ENTRIES SUPPLIED:
Lemma replace_at_length {A : Type} (i : nat) (v : A) (l : list A) :
  List.length (replace_at i v l) = List.length l.
Proof.
  revert i. induction l as [| a l IH]; intros [| i]; simpl; try reflexivity.
  rewrite IH. reflexivity.
Qed.

Lemma replace_at_other {A : Type} (i k : nat) (v : A) (l : list A) :
  k <> i -> nth_error (replace_at i v l) k = nth_error l k.
Proof.
  revert i k. induction l as [| a l IH]; intros [| i] [| k] H; simpl; try reflexivity.
  - contradiction.
  - apply IH. intros E. apply H. rewrite E. reflexivity.
Qed.

Lemma replace_at_same_attributes (i : nat) (pc pc' : Point_Cloud attr)
    (l : list (Point_Cloud attr)) :
  nth_error l i = Some pc -> same_attributes pc pc' ->
  Forall2 same_attributes l (replace_at i pc' l).
Proof.
  revert i. induction l as [| a l IH]; intros [| i] Hn Hs; simpl in *; try discriminate Hn.
  - injection Hn as ->. constructor; [exact Hs | apply Forall2_same_refl].
  - constructor; [apply same_attributes_refl | apply IH; assumption].
Qed.

Lemma round_keeps_refl (it : nat) (point_data : list (Point_Cloud attr)) :
  round_keeps it point_data point_data.
Proof. repeat split. apply Forall2_same_refl. Qed.

Lemma transform_in_place_keeps (point_data point_data' : list (Point_Cloud attr)) (it : nat)
    (t_opt : option AffineTransform) :
  transform_in_place point_data it t_opt = Return point_data' ->
  round_keeps it point_data point_data'.
Proof.
  unfold transform_in_place.
  destruct t_opt as [T |]; [| intros H; injection H as <-; apply round_keeps_refl].
  destruct (nth_error point_data it) as [pc |] eqn:Hn;
    [| intros H; injection H as <-; apply round_keeps_refl].
  destruct (apply_to_cloud T pc) as [pc' |] eqn:Ha; simpl; [| discriminate].
  intros H. injection H as <-.
  split; [apply replace_at_length |].
  split; [intros k Hk; apply replace_at_other; exact Hk |].
  apply (replace_at_same_attributes it pc pc' point_data Hn).
  exact (apply_to_cloud_same_attributes attr T pc pc' Ha).
Qed.

Lemma align_with_keeps
    (aligner : Point_Cloud attr -> Point_Cloud attr -> result (option AffineTransform))
    (ref it : nat) (point_data point_data' : list (Point_Cloud attr)) :
  align_with aligner ref point_data it = Return point_data' ->
  round_keeps it point_data point_data'.
Proof.
  unfold align_with.
  destruct (nth_error point_data it) as [moving |];
    [| intros H; injection H as <-; apply round_keeps_refl].
  destruct (nth_error point_data ref) as [stationary |];
    [| intros H; injection H as <-; apply round_keeps_refl].
  destruct (aligner moving stationary) as [t_opt |]; simpl; [| discriminate].
  apply transform_in_place_keeps.
Qed.

Lemma align_one_keeps (MethodStr : string) (ref it : nat)
    (point_data point_data' : list (Point_Cloud attr)) :
  align_one pow eigenvectors MethodStr ref point_data it = Return point_data' ->
  round_keeps it point_data point_data'.
Proof.
  unfold align_one.
  destruct (regex_match MethodStr regex_com); [apply align_with_keeps |].
  destruct (regex_match MethodStr regex_pca); [apply align_with_keeps | discriminate].
Qed.

Lemma align_all_keeps (MethodStr : string) (ref : nat) (moving_PCs : list nat)
    (point_data point_data' : list (Point_Cloud attr)) :
  align_all pow eigenvectors MethodStr ref point_data moving_PCs = Return point_data' ->
  List.length point_data' = List.length point_data /\
  (forall k, ~ In k moving_PCs -> nth_error point_data' k = nth_error point_data k) /\
  Forall2 same_attributes point_data point_data'.
Proof.
  revert point_data. induction moving_PCs as [| it rest IH]; intros point_data H; simpl in H.
  - injection H as <-. repeat split. apply Forall2_same_refl.
  - destruct (align_one pow eigenvectors MethodStr ref point_data it) as [pd1 |] eqn:H1;
      simpl in H; [| discriminate H].
    apply align_one_keeps in H1. destruct H1 as [L1 [O1 S1]].
    apply IH in H. destruct H as [L2 [O2 S2]].
    split; [congruence |]. split.
    + intros k Hk. rewrite O2 by (intros Hin; apply Hk; right; exact Hin).
      apply O1. intros E. apply Hk. left. symmetry. exact E.
    + exact (Forall2_same_trans _ _ _ S1 S2).
Qed.

(** X5: when the operator returns, the container has as many clouds as
    before, every cloud that was not selected as a moving cloud is unchanged,
    and every cloud has kept its points' attributes (so its number of
    points). *)
Theorem AlignPoints_keeps_the_container (point_data point_data' : list (Point_Cloud attr))
    (ref_PCs moving_PCs : list nat) (MethodStr : string) :
  AlignPoints pow eigenvectors point_data ref_PCs moving_PCs MethodStr = Return point_data' ->
  List.length point_data' = List.length point_data /\
  (forall k, ~ In k moving_PCs -> nth_error point_data' k = nth_error point_data k) /\
  Forall2 same_attributes point_data point_data'.
Proof.
  unfold AlignPoints.
  destruct ref_PCs as [| ref [| ? ?]]; try discriminate.
  apply align_all_keeps.
Qed.

Lemma reachable_written (T : AffineTransform) (i j : Z) (v : float) :
  reachable T -> isininc 0 i 3 && isininc 0 j 2 = true -> reachable (written T i j v).
Proof.
  intros HT Hr. apply (@reach_assign T _ i j v HT).
  unfold coeff_assign. apply andb_true_iff in Hr as [-> ->]. reflexivity.
Qed.

Ltac reach_by_writes :=
  repeat (apply reachable_written; [| reflexivity]); apply reach_identity.

Lemma aligner_never_throws_COM (moving stationary : Point_Cloud attr) :
  exists T, AlignViaCOM moving stationary = Return (Some T) /\ reachable T.
Proof. eexists. split; [reflexivity |]. reach_by_writes. Qed.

WORK INSTRUCTION:
The answer must consist of every line from the entries that holds the string "exact".

RESULT OF THE EXERCISE:
  - injection Hn as ->. constructor; [exact Hs | apply Forall2_same_refl].
  split; [intros k Hk; apply replace_at_other; exact Hk |].
  exact (apply_to_cloud_same_attributes attr T pc pc' Ha).
    + intros k Hk. rewrite O2 by (intros Hin; apply Hk; right; exact Hin).
      apply O1. intros E. apply Hk. left. symmetry. exact E.
    + exact (Forall2_same_trans _ _ _ S1 S2).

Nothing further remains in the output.